If you’re struggling with hot flashes, you are far from alone. In fact, 75 percent of menopausal women experience them. Luckily, there are a few ways you can prevent or lessen their severity.
What is a hot flash?
A hot flash is a sudden wave of heat throughout your body, most intensely on your face. Your skin may become red and splotchy. You may start to sweat and your heart may start to beat more rapidly. You may be chilled once it passes.
Every woman has a different experience. For some, hot flashes may be quick and mild. For others, they may interrupt their day and require a change of clothes.
Hot flashes can happen at any point in your life, but they’re particularly prevalent in perimenopause.

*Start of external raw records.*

(** The loop over [self.vehicle_tracks.items()] (lines 114-123). *)
Fixpoint scan_active (current_pos : point) (frame_number : Z)
  (max_distance : float) (items : list (Z * list sample))
  (min_distance : float) (assigned_id : option Z)
  (st : VehicleSpeedDetector) : float * option Z * VehicleSpeedDetector :=
  match items with
  | [] => (min_distance, assigned_id, st)
  | (vehicle_id, positions) :: rest =>
      match last_sample positions with
      | None =>
          scan_active current_pos frame_number max_distance rest
            min_distance assigned_id st
      | Some s =>
          let distance := calculate_distance current_pos (position s) in
          if ((distance <? max_distance) && (distance <? min_distance))%float
          then
            scan_active current_pos frame_number max_distance rest
              distance (Some vehicle_id)
              (with_track_last_seen
                 (PyDict.set vehicle_id frame_number (track_last_seen st)) st)
          else
            scan_active current_pos frame_number max_distance rest
              min_distance assigned_id st
      end
  end.

(** The loop over the copied keys of [self.inactive_tracks]
    (lines 129-139). *)
Fixpoint scan_inactive (current_pos : point) (frame_number : Z)
  (max_distance : float) (inactive_track_ids : list Z)
  (min_distance : float) (assigned_id : option Z)
  (st : VehicleSpeedDetector)
  : result (float * option Z * VehicleSpeedDetector) :=
  match inactive_track_ids with
  | [] => Ok (min_distance, assigned_id, st)
  | vehicle_id :: rest =>
      last_pos <- PyDict.lookup vehicle_id (inactive_tracks st) ;;
      let distance := calculate_distance current_pos last_pos in
      if ((distance <? max_distance) && (distance <? min_distance))%float
      then
        let st1 :=
          with_track_last_seen
            (PyDict.set vehicle_id frame_number (track_last_seen st)) st in
        let st2 :=
          with_inactive_tracks
            (PyDict.del vehicle_id (inactive_tracks st1)) st1 in
        scan_inactive current_pos frame_number max_distance rest
          distance (Some vehicle_id) st2
      else
        scan_inactive current_pos frame_number max_distance rest
          min_distance assigned_id st
  end.

(** [assign_vehicle_id(center_x, center_y, frame_number, max_distance)] *)
Definition assign_vehicle_id_gate (center_x center_y frame_number : Z)
  (max_distance : float) (st : VehicleSpeedDetector)
  : result (Z * VehicleSpeedDetector) :=
  let current_pos := (center_x, center_y) in
  let '(min_distance, assigned_id, st1) :=
    scan_active current_pos frame_number max_distance (vehicle_tracks st)
      PrimFloat.infinity None st in
  '(min_distance, assigned_id, st2) <-
    match assigned_id with
    | None =>
        scan_inactive current_pos frame_number max_distance
          (PyDict.keys (inactive_tracks st1)) min_distance assigned_id st1
    | Some _ => Ok (min_distance, assigned_id, st1)
    end ;;
  match assigned_id with
  | None =>
      let new_id := next_vehicle_id st2 in
      let st3 := with_next_vehicle_id (new_id + 1) st2 in
      Ok (new_id,
          with_track_last_seen
            (PyDict.set new_id frame_number (track_last_seen st3)) st3)
  | Some vehicle_id => Ok (vehicle_id, st2)
  end.

(** The call with the default gate, [max_distance=50]. *)
Definition assign_vehicle_id (center_x center_y frame_number : Z)
  (st : VehicleSpeedDetector) : result (Z * VehicleSpeedDetector) :=
  assign_vehicle_id_gate center_x center_y frame_number 50 st.

(** ** Aging (the "Update inactive tracks" block of [process_video]) *)

Fixpoint age_loop (frame_count : Z) (track_keys : list Z)
  (st : VehicleSpeedDetector) : VehicleSpeedDetector :=
  match track_keys with
  | [] => st
  | vehicle_id :: rest =>
      let seen :=
        match PyDict.get vehicle_id (track_last_seen st) with
        | Some f => f
        | None => 0
        end in
      if track_max_age st <? frame_count - seen then
        match PyDict.get vehicle_id (vehicle_tracks st) with
        | Some positions =>
            match last_sample positions with
            | Some s =>
                let st1 :=
                  with_inactive_tracks
                    (PyDict.set vehicle_id (position s) (inactive_tracks st))
                    st in
                let st2 :=
                  if PyDict.mem vehicle_id (track_last_seen st1)
                  then with_track_last_seen
                         (PyDict.del vehicle_id (track_last_seen st1)) st1
                  else st1 in
                age_loop frame_count rest st2
            | None => age_loop frame_count rest st
            end
        | None => age_loop frame_count rest st
        end
      else age_loop frame_count rest st
  end.

Definition age_tracks (frame_count : Z) (st : VehicleSpeedDetector)
  : VehicleSpeedDetector :=
  age_loop frame_count (PyDict.keys (track_last_seen st)) st.

(** ** Speed estimator *)

Definition new_sample (current_pos : point) (frame_number : Z) (ts : float)
  : sample := {|
  position := current_pos;
  frame := frame_number;
  timestamp := ts;
  license_plate := None;
  license_plate_bbox := None;
  license_plate_confidence := None
|}.

(** Lines 177-187: the scaled speed of a pair of samples, before any
    filtering. *)
Definition scaled_speed (ppm : float) (s1 s2 : sample) : float :=
  (calculate_distance (position s1) (position s2) / ppm
   / (timestamp s2 - timestamp s1) * 3.6 * 1.2)%float.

The drop in estrogen experience during this time causes changes in the body’s thermostat, making a person significantly more sensitive to temperature changes.
How to prevent them
First, know your triggers. Common triggers include alcohol, caffeine, spicy foods, hot beverages, and smoking — and every woman is different. Some women can drink a beer and feel fine, while others with a higher sensitivity to alcohol will feel a hot flash coming on almost immediately.
Stress is also big trigger, and mindful meditation and deep breathing can help prevent them.
Finally, avoiding hot rooms and hot weather will help you avoid hot flashes. Of course, this may not always be possible, and one person’s idea of hot may not be another’s. Your best bet is to dress in light, loose layers, so you can shed a layer or two if you need to. (Also: tight clothing is a trigger for many women.)
It’s a good idea to document your triggers, in addition to where and when they happen, so you can avoid them in the future.
Night sweats are hot flashes’ annoying cousin. They feel similar to hot flashes, except they happen at night and cause you to wake up in a puddle and lose sleep. Try to avoid night sweats by keeping your bedroom cool. Using a fan or invest in moisture-wicking pajamas. Keep ice water on your nightstand in case you need to cool down quickly.
It’s also important to stick to a consistent bedtime and aim for a solid seven to eight hours of sleep every night. Regular, restful sleep can help with hot flashes, stress, and may reduce menopause symptoms overall.
Supplements for menopause symptoms
There are a lot of purported natural remedies for menopause symptoms, but there are a few that are proven. Soy is a popular remedy for hot flashes, and there’s evidence that it can reduce their intensity by 50 percent. Other popular natural supplements are French maritime pine bark extract, red clover, and dong quai.
Always check with your doctor before adding a supplement to your regimen.
What to do if you feel a hot flash coming on
If you know you’ve triggered a hot flash, stop and breathe. Relaxation breathing can help lessen the intensity or even derail an oncoming episode.
Here’s how to do it: Once you feel a hot flash creeping in, pause and breathe in slowly through your nose. Place a hand on your stomach, right below your rib cage and feel your stomach push your hand out as your stomach fills. Then, slowly exhale through your mouth, letting your lungs empty. Feel your stomach sink. Do it again. Keep going for several minutes. Remain calm, focus on your breath, and hopefully the hot flash passes.